Eventually, she speaks again.
“But you must have torn yourself open, not knowing what would happen. Not knowing if you had a real future. Every moment, not knowing if somebody would recognise you from an old picture…”
“Tony did. He knows. Saw me in the files and told me he knew everything. It was a weird feeling. Like being found out, but being relieved that somebody else knew, all at the same time. Maybe that’s why I couldn’t tell you. I had a confidante who didn’t share my bed. I could talk to him about it without worrying that I’d scare him away. How could I lay there with you? Telling you about how it felt to pull the trigger. What I’m seeing when the lights go out. How it feels to spend most of your life trying not to flinch when goblins start chucking daggers in your face….”
She puts a hand on my cheek. Pulls me close. “That’s what love is, Owen. That’s what your kind of love is, anyway. It’s taking somebody else’s sadness. Using everything in your power to make their every moment a perfect one, even if it means making yourself miserable. It’s caring more for somebody else than you do for yourself.”

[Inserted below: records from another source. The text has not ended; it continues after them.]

(** *** The eviction policy *)

Lemma pays_check_eviction_policy : paysm check_eviction_policy [] (λ _, []).
Proof.
  unfold check_eviction_policy. apply pays_free; [done|].
  intros r _. apply pays_bind_ok_free; [by apply pays_nil| |done]. intros [].
  apply pays_free; [done|]. intros results _.
  apply pays_bind_ok_free; [by apply pays_nil| |done]. intros l.
  apply pays_bind_ok_free; [by apply pays_nil| |done]. intros policy.
  by case_bool_decide; apply pays_nil.
Qed.
End shop.

(** ** What may be started *)

(** [T] is the type of the ackers, whose methods are [settle]. *)
Section operations.
Context (oc : bool) (delivery_size : N).
Context {T : Type} (settle : settle_op → T → prog redisE (T * Result unit)).

Inductive operation :=
| OpSend (p : RedisProducer) (v : bytes)
| OpSendScheduled (p : RedisProducer) (v : bytes) (delay : Duration)
| OpReceive (cs : RedisConsumer)
| OpReceiveAll (cs : RedisConsumer) (max_messages : N) (deadline : Duration)
| OpSettle (verdict : settle_op) (a : T)
| OpRedrive (fuel : nat) (p : RedisProducer)
| OpTask (fuel : nat) (t : BackgroundTask).

Definition program (o : operation) : prog redisE (Result unit) :=
  match o with
  | OpSend p v => RedisMain.send_raw p v
  | OpSendScheduled p v delay => RedisMain.send_raw_scheduled p v delay
  | OpReceive cs => let? _ := RedisMain.receive oc cs in Ret (Ok tt)
  | OpReceiveAll cs n deadline =>
      let? _ := RedisMain.receive_all oc delivery_size cs n deadline in Ret (Ok tt)
  | OpSettle verdict a => let* '(_, r) := settle verdict a in Ret r
  | OpRedrive fuel p => RedisMain.redrive_dlq fuel p
  | OpTask fuel t => run_task oc fuel t
  end.

Section fits.
Context (streams : bool) (q pq dq : key) (payload_key : string)
  (c : option DeadLetterQueueConfig) (acker_fits : T → Prop).

Definition producer_fits (p : RedisProducer) : Prop :=
  rp_queue_key p = q ∧ rp_delayed_queue_key p = dq ∧ rp_payload_key p = payload_key ∧
  rp_use_redis_streams p = streams ∧ rp_dlq_config p = c.

Definition consumer_fits (cs : RedisConsumer) : Prop :=
  rc_queue_key cs = q ∧ rc_processing_queue_key cs = pq ∧ rc_payload_key cs = payload_key ∧
  rc_use_redis_streams cs = streams ∧ rc_dlq_config cs = c.

Definition task_fits (t : BackgroundTask) : Prop :=
  match t with
  | TaskDelayed q' dq' _ pk s => q' = q ∧ dq' = dq ∧ pk = payload_key ∧ s = streams
  | TaskPending q' _ _ _ pk c' => streams = true ∧ q' = q ∧ pk = payload_key ∧ c' = c
  | TaskProcessing q' pq' _ c' => streams = false ∧ q' = q ∧ pq' = pq ∧ c' = c
  | TaskEvictionPolicy => True
  end.

(** Producers, consumers, ackers and tasks of one queue: those that builders
    with the same keys make ([RedisMain.builder_pair_fits]).  Consumer groups and names,
    deadlines and lock keys may differ. *)
Definition fits (o : operation) : Prop :=
  match o with
  | OpSend p _ | OpSendScheduled p _ _ | OpRedrive _ p => producer_fits p
  | OpReceive cs | OpReceiveAll cs _ _ => consumer_fits cs
  | OpSettle _ a => acker_fits a
  | OpTask _ t => task_fits t
  end.

(** The messages of the sends that have succeeded, and of the acks that have
    been started; [message] is the message that an acker is for. *)
Definition owed (o : operation) (r : Result unit) : list bytes :=
  match o, r with OpSend _ v, Ok _ | OpSendScheduled _ v _, Ok _ => [v] | _, _ => [] end.
Definition granted (message : T → bytes) (o : operation) : list bytes :=
  match o with OpSettle OpAck a => [message a] | _ => [] end.

Abbreviation event := (@event db operation (Result unit)).

Definition sent_by (tr : list event) : list bytes :=
  tr ≫= λ ev, match ev with EvDone o r => owed o r | _ => [] end.
Definition acked_by (message : T → bytes) (tr : list event) : list bytes :=
  tr ≫= λ ev, match ev with EvStart o => granted message o | _ => [] end.

Lemma bind_msgs (f : event → list bytes) (g : event → list item) (tr : list event) :
  (∀ ev, g ev = Msg <$> f ev) → tr ≫= g = Msg <$> (tr ≫= f).
Proof.
  intros H. induction tr as [|ev tr IH]; [done|].
  cbn [mbind list_bind]. by rewrite fmap_app, H, IH.
Qed.

(** *** A main queue *)

Context (K : N → Prop) (G P : bytes → Prop) (acker_carries : T → Prop) (message : T → bytes).

(** The operation puts only payloads with the property [G] into the queue. *)
Definition carries (o : operation) : Prop :=
  match o with
  | OpSend _ v | OpSendScheduled _ v _ => G v
  | OpSettle _ a => acker_carries a
  | _ => True
  end.

(** The operations of a main queue pay for themselves; an ack is given the
    message that it is for. *)
Class MainQueue (M : books redisE db item) : Prop := {
  mq_send p v : producer_fits p → G v →
    pays rdoc (shop dq c G P M) (RedisMain.send_raw p v) []
      (λ r, if r is Ok _ then [Msg v] else []);
  mq_receive cs : consumer_fits cs →
    pays rdoc (shop dq c G P M) (RedisMain.receive oc cs) [] (λ _, []);
  mq_receive_all cs n deadline : consumer_fits cs →
    pays rdoc (shop dq c G P M) (RedisMain.receive_all oc delivery_size cs n deadline) []
      (λ _, []);
  mq_settle verdict a : acker_fits a → acker_carries a →
    pays rdoc (shop dq c G P M) (settle verdict a)
      (match verdict with OpAck => [Msg (message a)] | OpNack => [] end) (λ _, []);
  mq_pending fuel q' g n ms pk c' : task_fits (TaskPending q' g n ms pk c') →
    pays rdoc (shop dq c G P M) (run_task oc fuel (TaskPending q' g n ms pk c')) [] (λ _, []);
  mq_processing fuel q' pq' ms c' : task_fits (TaskProcessing q' pq' ms c') →
    pays rdoc (shop dq c G P M) (run_task oc fuel (TaskProcessing q' pq' ms c')) [] (λ _, []);
}.

Context `{HS : !SideBooks c M, HB : !@MainBooks streams q dq payload_key c G P M main,
  HQ : !MainQueue M}.
Context `{HK : !Counts c K}.
Hypothesis HP : ∀ id i, is_base62 id → K (num_receives i) → G (payload i) →
  P (internal_to_list_payload id i).
Hypothesis HG : ∀ raw, P raw → G (content raw).

Lemma pays_program o :
  fits o ∧ carries o → pays rdoc (shop dq c G P M) (program o) (Msg <$> granted message o)
    (λ r, Msg <$> owed o r).
Proof.
  destruct o as [p v|p v delay|cs|cs n t|verdict a|fuel p|fuel t]; cbn [fits carries program granted];
    intros [Hfits Hcarries]; revert Hfits.
  - intros Hp. eapply pays_mono; [by apply mq_send|done|]. by intros [[]|e].
  - intros (_&Hdq&_). eapply pays_mono; [by eapply pays_send_raw_scheduled|done|].
    by intros [[]|e].
  - intros Hcs. apply pays_bind_ok_free; [by apply mq_receive| |done].
    intros d. by apply pays_nil.
  - intros Hcs. apply pays_bind_ok_free; [by apply mq_receive_all| |done].
    intros d. by apply pays_nil.
  - intros Ha. eapply pays_bind with (Q1 := λ _, []); [|intros [a' r]; by apply pays_nil].
    eapply pays_mono; [by apply mq_settle|by destruct verdict|done].
  - intros (Hq&_&Hpk&Hs&Hc). eapply pays_mono; [by eapply pays_redrive|done|done].
  - destruct t; cbn [task_fits].
    + intros (->&->&->&->). eapply pays_forever, pays_background_task_delayed; done.
    + intros Ht. by apply mq_pending.
    + intros Ht. by apply mq_processing.
    + intros _. eapply pays_bind_free; [by eapply pays_check_eviction_policy|].
      intros r. by apply pays_nil.
Qed.

Abbreviation run_to d0 tr s :=
  (steps rdoc program (λ o, fits o ∧ carries o) (mkSystem d0 []) tr s).

(** Every message that was in the delayed set, the dead-letter list or the
    main queue, or has been sent with success, is in one of them, unless its
    ack has been started. *)
Lemma queue_balanced d0 tr s :
  ok (shop dq c G P M) d0 → run_to d0 tr s → Forall (known M) (states d0 tr) →
  ok (shop dq c G P M) (shared s) ∧
  (delayed_msgs dq d0 ++ dlq_at c d0 ++ main d0) ++ sent_by tr ⊆+
    (delayed_msgs dq (shared s) ++ dlq_at c (shared s) ++ main (shared s)) ++
    acked_by message tr.
Proof.
  intros Hok Hs Hk. pose proof HB as [Hhold _].
  destruct (steps_balanced rdoc program _ is_msg (shop dq c G P M)
    (λ o, Msg <$> granted message o) (λ o r, Msg <$> owed o r)
    pays_program (λ o i, msgs_soft _ i) d0 tr s Hok Hs) as [Hok' Hsub].
  { eapply Forall_impl; [exact Hk|]. intros d Hd. by split_and!. }
  split; [done|]. unfold all_owed, all_granted in Hsub.
  rewrite (bind_msgs (λ ev, match ev with EvDone o r => owed o r | _ => [] end)) in Hsub
    by (by intros []).
  rewrite (bind_msgs (λ ev, match ev with EvStart o => granted message o | _ => [] end)) in Hsub
    by (by intros []).
  fold (sent_by tr) (acked_by message tr) in Hsub.
  cbn [shop books_prod holdings delayed_books dlq_books] in Hsub. rewrite !Hhold in Hsub.
  apply (submseteq_msgs _ _ (unused dq d0) (unused dq (shared s))).
  etrans; [|etrans; [exact Hsub|]]; apply Permutation_submseteq;
    rewrite !fmap_app; solve_Permutation.
Qed.
End fits.
End operations.
Lemma lists_balanced d0 tr s :
  Forall P (all_entries d0) → Forall G (dlq_at c d0) → ids (members dq d0) ⊆ issued d0 →
  run_lists d0 tr s → Forall (carries G (λ a, G (message a))) (started tr) →
  Forall P (all_entries (shared s)) ∧ Forall G (dlq_at c (shared s)) ∧
  in_queue d0 ++ sent_by tr ⊆+ in_queue (shared s) ++ acked_by message tr.
Proof.
  intros HPs HGs Hids Hrun Hcarries.
  destruct (queue_balanced oc delivery_size settle false q pq dq payload_key c
    acker_fits K G P (λ a, G (message a)) message (M := main) HP HG d0 tr s) as [Hok Hsub].
  - by apply shop_ok.
  - eapply steps_mono; [|exact (steps_only _ _ _ _ _ _ Hrun)]. 
    rewrite Forall_forall in Hcarries. intros o [Ho Hin]. auto.
  - by apply Forall_true.
  - apply shop_ok in Hok as (Hok&Hdead&_). by rewrite !in_queue_parts in Hsub.
Qed.
End lists.

Section claims.
Context (oc : bool) (delivery_size : N) (q pq dq : key) (payload_key : string)
  (c : option DeadLetterQueueConfig).

Abbreviation run d0 tr s := (run_lists oc delivery_size q pq dq payload_key c d0 tr s).

(** The balance alone, whatever the entries are. *)
Lemma plain_lists_balanced d0 tr s :
  distinct_keys q pq c → ids (members dq d0) ⊆ issued d0 → run d0 tr s →
  in_queue q pq dq c d0 ++ sent_by tr ⊆+ in_queue q pq dq c (shared s) ++ acked_by message tr.
Proof.
  intros Hk Hids Hrun.
  destruct (lists_balanced oc delivery_size q pq dq payload_key c is_usize (λ _, True) (λ _, True) Hk)
    with d0 tr s as (_&_&Hsub); [done|done|by apply Forall_true..|done|done| |done].
  apply Forall_forall. by intros [].
Qed.

(** C1: at-least-once delivery.  Whatever clients and background tasks of a
    list queue run, in whatever interleaving of their calls, on a server
    whose replies may get lost, with threads that crash at any point: at
    every moment, each message that was in the queue or has been sent or
    scheduled with success is in the main list, the processing list, the
    delayed set or the dead-letter queue, unless an ack of an entry with its
    payload has been started.  Messages are counted: as many copies as were
    sent and not given up. *)
Theorem at_least_once d0 tr s :
  distinct_keys q pq c → ids (members dq d0) ⊆ issued d0 → run d0 tr s →
  in_queue q pq dq c d0 ++ sent_by tr ⊆+ in_queue q pq dq c (shared s) ++ acked_by message tr.
Proof. apply plain_lists_balanced. Qed.

(** C6: the type of a queue.  Let the payloads of the queue have any property
    [G]: its main list, its processing list and its delayed set hold
    well-formed entries of such payloads, and its dead-letter queue such
    payloads.  Then after any interleaving of clients and tasks, with lost
    replies and crashes, in which only such payloads have been sent, and only
    deliveries of such payloads have been settled, this is still so, and each
    entry is parsed with its payload, unless it has been received
    [usize::MAX] times.  So no payload comes out that has not been put
    in. *)
Theorem entries_well_formed (G : bytes → Prop) d0 tr s :
  distinct_keys q pq c → ids (members dq d0) ⊆ issued d0 →
  Forall (well_formed is_usize G) (all_entries q pq dq d0) → Forall G (dlq_at c d0) →
  run d0 tr s → Forall (carries G (λ a, G (message a))) (started tr) →
  Forall (λ raw, ∃ n p, entry raw n p ∧ is_usize n ∧ G p ∧
      (n < USIZE_MAX → internal_from_list oc raw = Done (Ok (mkInternalPayload p (n + 1)))))
    (all_entries q pq dq (shared s)) ∧
  Forall G (dlq_at c (shared s)).
Proof.
  intros Hk Hids Hwf Hdead Hrun Hcarries.
  destruct (lists_balanced oc delivery_size q pq dq payload_key c is_usize G (well_formed is_usize G) Hk)
    with d0 tr s as (Hall&HGs&_); [|apply well_formed_content|done..|].
  - apply (well_formed_written (c := c)).
  - split; [|done]. eapply Forall_impl; [exact Hall|]. intros raw (n&p&He&Hn&Hp). exists n, p.
    split_and!; [done..|]. by apply fallback_holds_parse.
Qed.

(** C8: the counts of receives stay within what is configured.  With a
    dead-letter queue, every entry of the main list, the processing list and
    the delayed set carries a count of receives below [max_receives] (or zero,
    if that is zero), after any interleaving of clients and tasks, with lost
    replies and crashes, if this was so at the start.  So every entry is
    parsed, without panic or overflow, and a receive of it counts at most
    [max_receives] (or one).  The bound is on each entry: a message of which a
    lost reply has left two entries has a count in each of them. *)
Theorem receives_bounded dlq d0 tr s :
  c = Some dlq → max_receives dlq <= USIZE_MAX →
  distinct_keys q pq c → ids (members dq d0) ⊆ issued d0 →
  Forall (well_formed (within c) (λ _, True)) (all_entries q pq dq d0) → run d0 tr s →
  Forall (λ raw, ∃ n p, entry raw n p ∧ n < N.max 1 (max_receives dlq) ∧
      internal_from_list oc raw = Done (Ok (mkInternalPayload p (n + 1))))
    (all_entries q pq dq (shared s)).
Proof.
  intros Hc Hmax Hk Hids Hwf Hrun.
  destruct (lists_balanced oc delivery_size q pq dq payload_key c (within c) (λ _, True)
    (well_formed (within c) (λ _, True)) Hk) with d0 tr s as (Hall&_&_); try done.
  - apply (well_formed_written (c := c) (λ _, True)).
  - by apply Forall_true.
  - apply Forall_forall. by intros [].
  - eapply Forall_impl; [exact Hall|]. rewrite Hc. intros raw (n&p&He&Hn%within_lt&_).
    exists n, p. split_and!; [done..|]. apply fallback_holds_parse; [done|].
    unfold USIZE_MAX in *. lia.
Qed.
End claims.

(** ** Witnesses *)

(** A send and a scheduled send that succeed, then a receive that crashes
    with the message. *)
Definition dlq0 : option DeadLetterQueueConfig := Some (mkDlq "dlq" 5).
Definition server0 : server := mkServer db0 [] 0%Z (bstr "k3").
Definition op : Type := operation (T := RedisFallbackAcker).
Definition send0 : op := OpSend p0 (bstr "c").
Definition schedule0 : op := OpSendScheduled p0 (bstr "d") (from_secs 3).
Definition receive0 : op := OpReceive c0.
Definition prog0 (o : op) : prog redisE (Result unit) := program false 40 (settle false) o.
Definition run0 (o : op) (s : server) : server :=
  match run serve (prog0 o) s with Returned s' _ => s' | _ => s end.
Definition server1 : server := run0 send0 server0.
Definition server2 : server := run0 schedule0 server1.

Abbreviation runs0 := (run_lists false 40 "q" "p" "d" "payload" dlq0 db0).

Lemma starts0 :
  runs0 [EvStart receive0; EvStart schedule0; EvStart send0]
    (mkSystem (sdb server0) [(receive0, prog0 receive0); (schedule0, prog0 schedule0);
                   (send0, prog0 send0)]).
Proof.
  pose proof (steps_nil rdoc (program false 40 (settle false))
    (fits false "q" "p" "d" "payload" dlq0 (acker_fits "p" dlq0)) (mkSystem db0 [])) as H0.
  eapply steps_snoc in H0; [|by apply (step_start _ _ _ receive0)].
  eapply steps_snoc in H0; [|by apply (step_start _ _ _ schedule0)].
  eapply steps_snoc in H0; [|by apply (step_start _ _ _ send0)].
  exact H0.
Qed.

(** The threads run one after the other. *)
Lemma run0_example :
  ∃ tr d, EvDone send0 (Ok tt) ∈ tr ∧ EvDone schedule0 (Ok tt) ∈ tr ∧ EvCrash ∈ tr ∧
    started tr = [receive0; schedule0; send0] ∧
    runs0 tr (mkSystem d []).
Proof.
  assert (run serve (prog0 send0) server0 = Returned server1 (Ok tt)) as Hsend
    by (vm_compute; reflexivity).
  assert (run serve (prog0 schedule0) server1 = Returned server2 (Ok tt)) as Hsched
    by (vm_compute; reflexivity).
  assert (run serve (prog0 receive0) server2 = Returned (run0 receive0 server2) (Ok tt)) as Hrecv
    by (vm_compute; reflexivity).
  destruct (steps_run rdoc _ _ serve sdb _ _ [(receive0, prog0 receive0);
    (schedule0, prog0 schedule0)] [] _ _ _ _ _ starts0 Hsend) as (t1&N1&H1).
  pose proof (steps_snoc _ _ _ _ _ _ _ _ H1 (step_done _ _ _ _ _ _ _ _)) as H2.
  destruct (steps_run rdoc _ _ serve sdb _ _ [(receive0, prog0 receive0)] []
    _ _ _ _ _ H2 Hsched) as (t2&N2&H3).
  pose proof (steps_snoc _ _ _ _ _ _ _ _ H3 (step_done _ _ _ _ _ _ _ _)) as H4.
  destruct (steps_run rdoc _ _ serve sdb _ _ [] [] _ _ _ _ _ H4 Hrecv) as (t3&N3&H5).
  pose proof (steps_snoc _ _ _ _ _ _ _ _ H5 (step_crash _ _ _ _ _ [] [])) as H.
  eexists _, _. split_and!; [| | | |exact H].
  1-3: rewrite !elem_of_app, !list_elem_of_singleton; auto 10.
  by rewrite !started_app, N1, N2, N3.
Qed.

Lemma shop_distinct0 : distinct_keys "q" "p" dlq0.
Proof. done. Qed.
Lemma ids0 : ids (members "d" db0) ⊆ issued db0.
Proof. by vm_compute. Qed.

Lemma at_least_once_witness :
  ∃ tr d, EvDone send0 (Ok tt) ∈ tr ∧ EvDone schedule0 (Ok tt) ∈ tr ∧ EvCrash ∈ tr ∧
    runs0 tr (mkSystem d []) ∧
    in_queue "q" "p" "d" dlq0 db0 ++ sent_by tr ⊆+
      in_queue "q" "p" "d" dlq0 d ++ acked_by message tr.
Proof.
  destruct run0_example as (tr&d&H1&H2&H3&_&Hrun). exists tr, d.
  split_and!; [done..|].
  exact (at_least_once false 40 "q" "p" "d" "payload" dlq0 db0 tr (mkSystem _ [])
    shop_distinct0 ids0 Hrun).
Defined.

(** Payloads of one byte. *)
Definition short (p : bytes) : Prop := length p = 1%nat.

I feel myself fragmenting. Coming apart. I can’t see properly, through the tears and the rain and the endless images that spill over one another as I try to make sense of who I am. “I’m a fool,” I say, and it doesn’t seem like enough.
“You are,” she agrees, and we find it in ourselves to laugh.
I tell her about Roper. About how he works. What he’s done. Show her my bruises.
She shakes her head. Reacts as if I’m telling her about an unpleasant boss. Tells me not to worry. That he’s probably jealous. That he’ll get his in the end.
Then I’m spilling all of it. Tony. Ella.